About this exercise: The expected output is the line with "Record InspectTypeState : Type" followed by every remaining line of the entries, all repeated exactly.

(Items listed in a dataset)
Start of Block

(** Modelled from the spec: the declarations of [Type.TType] are not among
    the sources.  A type is one of a closed family of kinds, paired with
    [isNullable] and optionally a richer shape. *)
Inductive TypeKind : Set :=
| AnyKind | AnyNonNullKind | BinaryKind | DateKind | DateTimeKind
| DateTimeZoneKind | DurationKind | FunctionKind | ListKind | LogicalKind
| NullKind | NumberKind | RecordKind | TableKind | TextKind | TimeKind
| TypeKind_ | ActionKind | NoneKind | UnknownKind.

Inductive TType : Set :=
| MkType (kind : TypeKind) (maybeExtendedKind : option ExtendedType)
         (isNullable : bool)
with ExtendedType : Set :=
| DefinedRecord (fields : list (string * TType)) (isOpen : bool)
| DefinedFunction (parameterTypes : list TType) (returnType : TType)
| DefinedList (elementType : TType).

Definition kind (t : TType) : TypeKind := let 'MkType k _ _ := t in k.
Definition maybeExtendedKind (t : TType) : option ExtendedType :=
  let 'MkType _ e _ := t in e.
Definition isNullable (t : TType) : bool := let 'MkType _ _ n := t in n.

End Type_.

Module InspectType.

Import Type_.

(** A scope item as the type tasks read it: the id its type is cached
    under. *)
Record TScopeItem : Set := mkScopeItem {
  scopeItem_id : Z
}.

(** [ScopeItemByKey]: an insertion-ordered map from a name to its item,
    as the list of its entries (the keys of a Map are distinct). *)
Definition ScopeItemByKey : Set := list (string * TScopeItem).

(** A value held by one of the maps of a [TypeCache].  JavaScript does not
    check what a Map holds, so one type covers both maps. *)
Inductive CacheValue : Set :=
| CachedType (t : TType)
| CachedScope (scope : ScopeItemByKey).

Record TypeCache : Type := mkTypeCache {
  cache_scopeById : gmap Z CacheValue;
  cache_typeById : gmap Z CacheValue
}.

Record CommonSettings : Set := mkCommonSettings {
  locale : string
}.

Record InspectTypeState : Type := mkInspectTypeState {
  settings : CommonSettings;
  givenTypeById : gmap Z CacheValue;
  deltaTypeById : gmap Z CacheValue;
  nodeIdMapCollection : Collection;
  leafNodeIds : list Z;
  scopeById : gmap Z CacheValue
}.

(** [XorNodeUtils.assertAstNodeKind], which is not among the sources, read
    by its name and its use: it throws unless the node is of the expected
    kind. *)
Definition assertAstNodeKind (xorNode : TXorNode)
    (expectedNodeKind : Ast.NodeKind) : Result unit :=
  if bool_decide (xorKind xorNode = expectedNodeKind) then Ok tt
  else Err (AssertionError "incorrect Ast.NodeKind").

End of Block

Answer to the problem:
Record InspectTypeState : Type := mkInspectTypeState {
  settings : CommonSettings;
  givenTypeById : gmap Z CacheValue;
  deltaTypeById : gmap Z CacheValue;
  nodeIdMapCollection : Collection;
  leafNodeIds : list Z;
  scopeById : gmap Z CacheValue
}.

(** [XorNodeUtils.assertAstNodeKind], which is not among the sources, read
    by its name and its use: it throws unless the node is of the expected
    kind. *)
Definition assertAstNodeKind (xorNode : TXorNode)
    (expectedNodeKind : Ast.NodeKind) : Result unit :=
  if bool_decide (xorKind xorNode = expectedNodeKind) then Ok tt
  else Err (AssertionError "incorrect Ast.NodeKind").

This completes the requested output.